One specific art project has involved the museum’s unique collection of frog calls including a number of species that have become extinct within the last fifty years. Working with Dr Murray Littlejohn (Zoology, University of Melbourne) who recorded the three hundred hours of calls, I have engaged the frog call collection as evidence of the impact the expansion of our built environment and global warming have on this highly susceptible animal.
Through the collaboration, I wish to bring to light the critical role curators and collection managers play in preserving collections that have the power to inform future decision makers about human impact on the planet. As an artist working with a natural history collection, I have the opportunity to provide an avenue by which to re-present these calls beyond the walls of the museum. In providing an alternative method by which to bring these calls “back to life” - re-presenting them as an overlay into the built environment that aided their demise – I aim to highlight the important role museums have in preserving our fragile environment, and remind audiences that these calls are now only available through the valuable work of the museum.
Naitsikile N. Iizyenda, Operations Manager, Museums Association of Namibia
The Challenges of developing Community-based Management Committees: A Case Study of the Munyondo gwa Kapande Cultural Village Project
The heritage sector in Africa faces particular management challenges for two reasons. Firstly, a strong emphasis is placed on safeguarding intangible cultural heritage and the significance of sites which means that community-based management is important to ensure a sense of community ownership. Secondly, the fact that most museums in Namibia are small means that the role of the Management Board becomes important with the Museums Association of Namibia giving a lot of emphasis to governance and the training of museum boards.
In addition to the awareness of the need for heritage preservation, heritage development in Namibia is perceived by communities as being linked to the possibility of developing sustainable cultural tourism and income generation. This case study looks at one such project, The Munyondo gwa Kapande Cultural village situated near Rundu in the Kavango Region of Namibia.
The Munyondo gwa Kapande is a legendary tree situated near the town of Rundu in the Kavango Region. The story goes that Kapande was a famous drummer who was swallowed by a tree. It is said that today on some occasions if you listen carefully, you can still hear the sound of the drum beating.
In 2006 a group of interested community members approached the Mbunza Traditional Authority to request land around the Munyondo Tree to develop the area into a Cultural Village, because of the unique oral traditions associated with the tree and as a way of involving the youth in cultural heritage preservation.
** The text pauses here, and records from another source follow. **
(** * RMG-Py job loader: species reconciliation of [rmgpy/tools/loader.py]

    A shallow embedding of [load_rmg_py_job]: the observed-species
    synthesizer for sampled reactors, the identity map from input-file
    species to Chemkin species, flux-pair completion, the per-reactor
    remapping of species references, and the image step.

    Python objects are modelled as immutable records carrying an object
    identity; dictionaries as insertion-ordered association lists with unique
    keys; in-place mutation followed by an exception as a pair of the state
    reached and the exception raised. *)

From Stdlib Require Import List String Ascii Bool Arith Lia Permutation QArith.
Import ListNotations.
Local Open Scope string_scope.
Local Open Scope list_scope.
Local Open Scope nat_scope.

Set Implicit Arguments.

(** ** Python strings *)

Module PyStr.

(** [needle in hay] for Python [str]: [needle] occurs as a contiguous
    substring of [hay]. *)
Fixpoint contains (needle hay : string) : bool :=
  if String.prefix needle hay then true
  else match hay with
       | EmptyString => false
       | String _ rest => contains needle rest
       end.

(** [s.endswith("/")], used by [os.path.join]. *)
Fixpoint ends_with_slash (s : string) : bool :=
  match s with
  | EmptyString => false
  | String c EmptyString => Ascii.eqb c "/"%char
  | String _ rest => ends_with_slash rest
  end.

(** [os.path.join(a, b)] on a POSIX system, two components. *)
Definition os_path_join (a b : string) : string :=
  if String.prefix "/" b then b
  else if (String.eqb a EmptyString || ends_with_slash a)%bool then String.append a b
  else String.append a (String.append "/" b).

End PyStr.

(** ** Python dictionaries

    A [dict] keeps its items in insertion order and holds each key once;
    assigning to a key that is present replaces the value in place. *)

Module PyDict.
Section Dict.

Variables K V : Type.
Variable eqb : K -> K -> bool.

Definition dict := list (K * V).

Definition get (d : dict) (k : K) : option V :=
  match find (fun kv => eqb (fst kv) k) d with
  | Some kv => Some (snd kv)
  | None => None
  end.

(** [d[k] = v] *)
Fixpoint set (d : dict) (k : K) (v : V) : dict :=
  match d with
  | [] => [(k, v)]
  | (k', v') :: rest =>
      if eqb k' k then (k', v) :: rest else (k', v') :: set rest k v
  end.

(** [dict(items)] for a list of pairs. *)
Definition of_items (items : list (K * V)) : dict :=
  fold_left (fun d kv => set d (fst kv) (snd kv)) items [].

Definition keys (d : dict) : list K := map fst d.
Definition values (d : dict) : list V := map snd d.

End Dict.
End PyDict.

(** ** Exceptions and results *)

Inductive OSErrorKind : Type :=
  | FileExistsError
  | FileNotFoundError
  | PermissionError
  | OtherOSError (errno : nat).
The project was later selected as one of eleven pilot projects under the MDGF Programme for Sustainable Cultural Tourism in Namibia. The implementation of the project is administered by the Museums Association of Namibia.
With no legal structure in place, a community based management committee was created to assist with the implementation and management of the cultural village. This case study looks at the reality of how a community-based management committee functions, the challenges they face and recommendations to achieve an effective committee.
Virginia Fernanda González, Collections Manager, National History Museum of the Cabildo and May Revolution, Argentina
Conservation and Commissioning Wealth Building Value
Buenos Aires, in recent years has made a strong public investment, holding an almost efficient work of conservation, restoration and promotion of their architectural heritage and collective, beginning with its Historic Protection Area with their programs of “Conservation and Commissioning Wealth Building Value”, with the creation of the School Workshop aimed at people unemployed / underemployed and social vulnerability to train them in the craft of artisans and restorers for the recovery of architectural heritage (in which most reside) to form skilled labor in conservation, restoration and maintenance of heritage. Another approach was the collective equity investment and are popular as Notable Bars, and promoting tourism in the historic districts. The criticism of this policy of heritage conservation is selectively used in pursuit of cultural tourism, the current slogan is “Tourism is progress, a tourist, a job” at the expense of heritage sites and not so profitable. Likewise, the balance of the management of the various directions of the autonomous city property is positive.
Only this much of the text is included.